## The problem
Would you please repeat the data exactly as given?

## Available records
(* ===== verification/SidechainPallet.v ===== *)
(** * The sidechain pallet

    Models [toolkit/sidechain/pallet/src/lib.rs], its migration
    [migrations/v1.rs], and the [OnNewEpoch] handlers of
    [toolkit/sidechain/primitives/src/lib.rs]: the partner chain epoch of a block
    and the notification of handlers when it changes. *)

From S2P Require Import Prelude Domain.

(** ** Handlers

    A handler updates the state of other pallets; a tuple of handlers calls its
    elements in order. *)
Definition EpochHandler (H : Type) := Z → Z → H → H.
Definition no_handler {H} : EpochHandler H := λ _ _ h, h.
Definition tuple_handler {H} (handlers : list (EpochHandler H)) : EpochHandler H :=
  λ old_epoch new_epoch h, foldl (λ h handler, handler old_epoch new_epoch h) h handlers.

(** ** The pallet *)

Record SidechainState := mkSidechainState {
  EpochNumber : option Z;
  EpochDurationMillis : Z;
  SlotsPerEpoch : Z;
  GenesisUtxo : UtxoId;
}.

Definition put_epoch_number (e : Z) (s : SidechainState) : SidechainState :=
  mkSidechainState (Some e) (EpochDurationMillis s) (SlotsPerEpoch s) (GenesisUtxo s).
Definition put_epoch_duration (d : Z) (s : SidechainState) : SidechainState :=
  mkSidechainState (EpochNumber s) d (SlotsPerEpoch s) (GenesisUtxo s).

Definition genesis_utxo (s : SidechainState) : UtxoId := GenesisUtxo s.
Definition epoch_duration_millis (s : SidechainState) : Z := EpochDurationMillis s.

Definition current_epoch_number (reference_timestamp_millis : Z) (s : SidechainState) : outcome Z :=
  checked_div reference_timestamp_millis (epoch_duration_millis s).

Definition sidechain_genesis (genesis_utxo : UtxoId) (epoch_duration : Z) : SidechainState :=
  mkSidechainState None epoch_duration 0 genesis_utxo.

Section Hooks.
Context {H : Type} (on_new_epoch : EpochHandler H).

Definition sidechain_on_initialize (reference_timestamp_millis : Z) (s : SidechainState) (h : H) :
    outcome (SidechainState * H) :=
  real_epoch ← current_epoch_number reference_timestamp_millis s;
  match EpochNumber s with
  | Some saved_epoch =>
      if negb (saved_epoch =? real_epoch)
      then Ret (put_epoch_number real_epoch s, on_new_epoch saved_epoch real_epoch h)
      else Ret (s, h)
  | None => Ret (put_epoch_number real_epoch s, h)
  end.

(** The hook on a sequence of blocks with the given reference timestamps. *)
Fixpoint initialize_blocks (timestamps : list Z) (s : SidechainState) (h : H) :
    outcome (SidechainState * H) :=
  match timestamps with
  | [] => Ret (s, h)
  | t :: timestamps =>
      '(s, h) ← sidechain_on_initialize t s h;
      initialize_blocks timestamps s h
  end.

End Hooks.

(** [InnerMigrateV0ToV1::on_runtime_upgrade] *)
Definition migrate_slots_to_duration (SLOT_DURATION_MILLIS : Z) (s : SidechainState) : SidechainState :=
  let slots_per_epoch := SlotsPerEpoch s in
  put_epoch_duration (wmul 64 slots_per_epoch SLOT_DURATION_MILLIS) s.

(** ** Lemmas *)

(** Consecutive different elements of a sequence that follows [x]. *)
Fixpoint changes_from (x : Z) (l : list Z) : list (Z * Z) :=
  match l with
  | [] => []
  | y :: l => if decide (x = y) then changes_from y l else (x, y) :: changes_from y l
  end.
Definition changes (l : list Z) : list (Z * Z) :=
  match l with [] => [] | x :: l => changes_from x l end.

Definition notify {H} (on_new_epoch : EpochHandler H) (h : H) (calls : list (Z * Z)) : H :=
  foldl (λ h c, on_new_epoch c.1 c.2 h) h calls.

Lemma initialize_blocks_from {H} (handler : EpochHandler H) ts s h x :
  0 < EpochDurationMillis s → EpochNumber s = Some x →
  initialize_blocks handler ts s h =
  Ret (put_epoch_number (default x (last ((λ t, t / EpochDurationMillis s) <$> ts))) s,
       notify handler h (changes_from x ((λ t, t / EpochDurationMillis s) <$> ts))).
Proof.
  revert s h x. induction ts as [|t ts IH]; intros s h x Hd Hx.
  { destruct s. simpl in *. by subst. }
  set (e := t / EpochDurationMillis s).
  assert (sidechain_on_initialize handler t s h =
    Ret (put_epoch_number e s, if decide (x = e) then h else handler x e h)) as Hinit.
  { unfold sidechain_on_initialize, current_epoch_number, checked_div, epoch_duration_millis.
    destruct (Z.eqb_spec (EpochDurationMillis s) 0); [lia|]. simpl. rewrite Hx. fold e.
    destruct (Z.eqb_spec x e) as [->|Hne]; simpl.
    - rewrite decide_True by done. unfold put_epoch_number. rewrite <-Hx. by destruct s.
    - by rewrite decide_False. }
  simpl. rewrite Hinit. simpl. rewrite (IH _ _ e); [|done|done]. csimpl. fold e. f_equal. f_equal.
  - unfold put_epoch_number. simpl. f_equal. f_equal.
    rewrite last_cons. by destruct (last _).
  - case_decide; done.
Qed.

(** ** Properties *)

(** Over any sequence of blocks the handlers are called exactly once for
    each change of epoch, in order, with the epoch that ended and the one that
    began; the first block only records its epoch, and the recorded epoch is that
    of the last block. *)
Theorem epoch_changes_notified {H : Type} (on_new_epoch : EpochHandler H) utxo duration t ts h :
  0 < duration →
  let epochs := (λ t, t / duration) <$> t :: ts in
  initialize_blocks on_new_epoch (t :: ts) (sidechain_genesis utxo duration) h =
  Ret (mkSidechainState (last epochs) duration 0 utxo, notify on_new_epoch h (changes epochs)).
Proof.
  intros Hd epochs. cbn [initialize_blocks].
  unfold sidechain_on_initialize, current_epoch_number, checked_div. simpl.
  unfold epoch_duration_millis. simpl. destruct (Z.eqb_spec duration 0); [lia|]. simpl.
  rewrite (initialize_blocks_from on_new_epoch ts _ h (t / duration)) by done. simpl.
  unfold put_epoch_number. simpl. f_equal. f_equal. f_equal. unfold epochs. csimpl.
  rewrite last_cons. by destruct (last _).
Qed.

(** The migration from slots to milliseconds keeps every epoch number: the
    epoch of a slot computed from its start time is the epoch that the slot count
    gave. *)
Theorem migration_keeps_epochs slot_duration slot s :
  0 < slot_duration → 0 < SlotsPerEpoch s → SlotsPerEpoch s * slot_duration < u_bound 64 →
  current_epoch_number (slot * slot_duration) (migrate_slots_to_duration slot_duration s)
  = Ret (slot / SlotsPerEpoch s).
Proof.
  intros Hd Hs Hb. unfold current_epoch_number, epoch_duration_millis, migrate_slots_to_duration, checked_div.
  simpl. rewrite wmul_exact by (split; [nia|done]).
  destruct (Z.eqb_spec (SlotsPerEpoch s * slot_duration) 0); [nia|].
  f_equal. rewrite Z.div_mul_cancel_r by lia. done.
Qed.

(** ** Witnesses *)

Lemma epoch_changes_notified_witness :
  initialize_blocks (λ old new log, log ++ [(old, new)]) [5000; 5500; 61000; 190000]
    (sidechain_genesis (mkUtxoId [] 0) 60000) []
  = Ret (mkSidechainState (Some 3) 60000 0 (mkUtxoId [] 0), [(0, 1); (1, 3)]).
Proof.
  apply (epoch_changes_notified (λ old new log, log ++ [(old, new)]) (mkUtxoId [] 0) 60000 5000
    [5500; 61000; 190000] []). done.
Defined.

Lemma migration_keeps_epochs_witness :
  current_epoch_number (125 * 6000)
    (migrate_slots_to_duration 6000 (mkSidechainState None 0 60 (mkUtxoId [] 0))) = Ret 2.
Proof.
  apply (migration_keeps_epochs 6000 125 (mkSidechainState None 0 60 (mkUtxoId [] 0))); done.
Defined.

## Answer section
(* ===== verification/SidechainPallet.v ===== *)
(** * The sidechain pallet

    Models [toolkit/sidechain/pallet/src/lib.rs], its migration
    [migrations/v1.rs], and the [OnNewEpoch] handlers of
    [toolkit/sidechain/primitives/src/lib.rs]: the partner chain epoch of a block
    and the notification of handlers when it changes. *)

From S2P Require Import Prelude Domain.

(** ** Handlers

    A handler updates the state of other pallets; a tuple of handlers calls its
    elements in order. *)
Definition EpochHandler (H : Type) := Z → Z → H → H.
Definition no_handler {H} : EpochHandler H := λ _ _ h, h.
Definition tuple_handler {H} (handlers : list (EpochHandler H)) : EpochHandler H :=
  λ old_epoch new_epoch h, foldl (λ h handler, handler old_epoch new_epoch h) h handlers.

(** ** The pallet *)

Record SidechainState := mkSidechainState {
  EpochNumber : option Z;
  EpochDurationMillis : Z;
  SlotsPerEpoch : Z;
  GenesisUtxo : UtxoId;
}.

Definition put_epoch_number (e : Z) (s : SidechainState) : SidechainState :=
  mkSidechainState (Some e) (EpochDurationMillis s) (SlotsPerEpoch s) (GenesisUtxo s).
Definition put_epoch_duration (d : Z) (s : SidechainState) : SidechainState :=
  mkSidechainState (EpochNumber s) d (SlotsPerEpoch s) (GenesisUtxo s).

Definition genesis_utxo (s : SidechainState) : UtxoId := GenesisUtxo s.
Definition epoch_duration_millis (s : SidechainState) : Z := EpochDurationMillis s.

Definition current_epoch_number (reference_timestamp_millis : Z) (s : SidechainState) : outcome Z :=
  checked_div reference_timestamp_millis (epoch_duration_millis s).

Definition sidechain_genesis (genesis_utxo : UtxoId) (epoch_duration : Z) : SidechainState :=
  mkSidechainState None epoch_duration 0 genesis_utxo.

Section Hooks.
Context {H : Type} (on_new_epoch : EpochHandler H).

Definition sidechain_on_initialize (reference_timestamp_millis : Z) (s : SidechainState) (h : H) :
    outcome (SidechainState * H) :=
  real_epoch ← current_epoch_number reference_timestamp_millis s;
  match EpochNumber s with
  | Some saved_epoch =>
      if negb (saved_epoch =? real_epoch)
      then Ret (put_epoch_number real_epoch s, on_new_epoch saved_epoch real_epoch h)
      else Ret (s, h)
  | None => Ret (put_epoch_number real_epoch s, h)
  end.

(** The hook on a sequence of blocks with the given reference timestamps. *)
Fixpoint initialize_blocks (timestamps : list Z) (s : SidechainState) (h : H) :
    outcome (SidechainState * H) :=
  match timestamps with
  | [] => Ret (s, h)
  | t :: timestamps =>
      '(s, h) ← sidechain_on_initialize t s h;
      initialize_blocks timestamps s h
  end.

End Hooks.

(** [InnerMigrateV0ToV1::on_runtime_upgrade] *)
Definition migrate_slots_to_duration (SLOT_DURATION_MILLIS : Z) (s : SidechainState) : SidechainState :=
  let slots_per_epoch := SlotsPerEpoch s in
  put_epoch_duration (wmul 64 slots_per_epoch SLOT_DURATION_MILLIS) s.

(** ** Lemmas *)

(** Consecutive different elements of a sequence that follows [x]. *)
Fixpoint changes_from (x : Z) (l : list Z) : list (Z * Z) :=
  match l with
  | [] => []
  | y :: l => if decide (x = y) then changes_from y l else (x, y) :: changes_from y l
  end.
Definition changes (l : list Z) : list (Z * Z) :=
  match l with [] => [] | x :: l => changes_from x l end.

Definition notify {H} (on_new_epoch : EpochHandler H) (h : H) (calls : list (Z * Z)) : H :=
  foldl (λ h c, on_new_epoch c.1 c.2 h) h calls.

Lemma initialize_blocks_from {H} (handler : EpochHandler H) ts s h x :
  0 < EpochDurationMillis s → EpochNumber s = Some x →
  initialize_blocks handler ts s h =
  Ret (put_epoch_number (default x (last ((λ t, t / EpochDurationMillis s) <$> ts))) s,
       notify handler h (changes_from x ((λ t, t / EpochDurationMillis s) <$> ts))).
Proof.
  revert s h x. induction ts as [|t ts IH]; intros s h x Hd Hx.
  { destruct s. simpl in *. by subst. }
  set (e := t / EpochDurationMillis s).
  assert (sidechain_on_initialize handler t s h =
    Ret (put_epoch_number e s, if decide (x = e) then h else handler x e h)) as Hinit.
  { unfold sidechain_on_initialize, current_epoch_number, checked_div, epoch_duration_millis.
    destruct (Z.eqb_spec (EpochDurationMillis s) 0); [lia|]. simpl. rewrite Hx. fold e.
    destruct (Z.eqb_spec x e) as [->|Hne]; simpl.
    - rewrite decide_True by done. unfold put_epoch_number. rewrite <-Hx. by destruct s.
    - by rewrite decide_False. }
  simpl. rewrite Hinit. simpl. rewrite (IH _ _ e); [|done|done]. csimpl. fold e. f_equal. f_equal.
  - unfold put_epoch_number. simpl. f_equal. f_equal.
    rewrite last_cons. by destruct (last _).
  - case_decide; done.
Qed.

(** ** Properties *)

(** Over any sequence of blocks the handlers are called exactly once for
    each change of epoch, in order, with the epoch that ended and the one that
    began; the first block only records its epoch, and the recorded epoch is that
    of the last block. *)
Theorem epoch_changes_notified {H : Type} (on_new_epoch : EpochHandler H) utxo duration t ts h :
  0 < duration →
  let epochs := (λ t, t / duration) <$> t :: ts in
  initialize_blocks on_new_epoch (t :: ts) (sidechain_genesis utxo duration) h =
  Ret (mkSidechainState (last epochs) duration 0 utxo, notify on_new_epoch h (changes epochs)).
Proof.
  intros Hd epochs. cbn [initialize_blocks].
  unfold sidechain_on_initialize, current_epoch_number, checked_div. simpl.
  unfold epoch_duration_millis. simpl. destruct (Z.eqb_spec duration 0); [lia|]. simpl.
  rewrite (initialize_blocks_from on_new_epoch ts _ h (t / duration)) by done. simpl.
  unfold put_epoch_number. simpl. f_equal. f_equal. f_equal. unfold epochs. csimpl.
  rewrite last_cons. by destruct (last _).
Qed.

(** The migration from slots to milliseconds keeps every epoch number: the
    epoch of a slot computed from its start time is the epoch that the slot count
    gave. *)
Theorem migration_keeps_epochs slot_duration slot s :
  0 < slot_duration → 0 < SlotsPerEpoch s → SlotsPerEpoch s * slot_duration < u_bound 64 →
  current_epoch_number (slot * slot_duration) (migrate_slots_to_duration slot_duration s)
  = Ret (slot / SlotsPerEpoch s).
Proof.
  intros Hd Hs Hb. unfold current_epoch_number, epoch_duration_millis, migrate_slots_to_duration, checked_div.
  simpl. rewrite wmul_exact by (split; [nia|done]).
  destruct (Z.eqb_spec (SlotsPerEpoch s * slot_duration) 0); [nia|].
  f_equal. rewrite Z.div_mul_cancel_r by lia. done.
Qed.

(** ** Witnesses *)

Lemma epoch_changes_notified_witness :
  initialize_blocks (λ old new log, log ++ [(old, new)]) [5000; 5500; 61000; 190000]
    (sidechain_genesis (mkUtxoId [] 0) 60000) []
  = Ret (mkSidechainState (Some 3) 60000 0 (mkUtxoId [] 0), [(0, 1); (1, 3)]).
Proof.
  apply (epoch_changes_notified (λ old new log, log ++ [(old, new)]) (mkUtxoId [] 0) 60000 5000
    [5500; 61000; 190000] []). done.
Defined.

Lemma migration_keeps_epochs_witness :
  current_epoch_number (125 * 6000)
    (migrate_slots_to_duration 6000 (mkSidechainState None 0 60 (mkUtxoId [] 0))) = Ret 2.
Proof.
  apply (migration_keeps_epochs 6000 125 (mkSidechainState None 0 60 (mkUtxoId [] 0))); done.
Defined.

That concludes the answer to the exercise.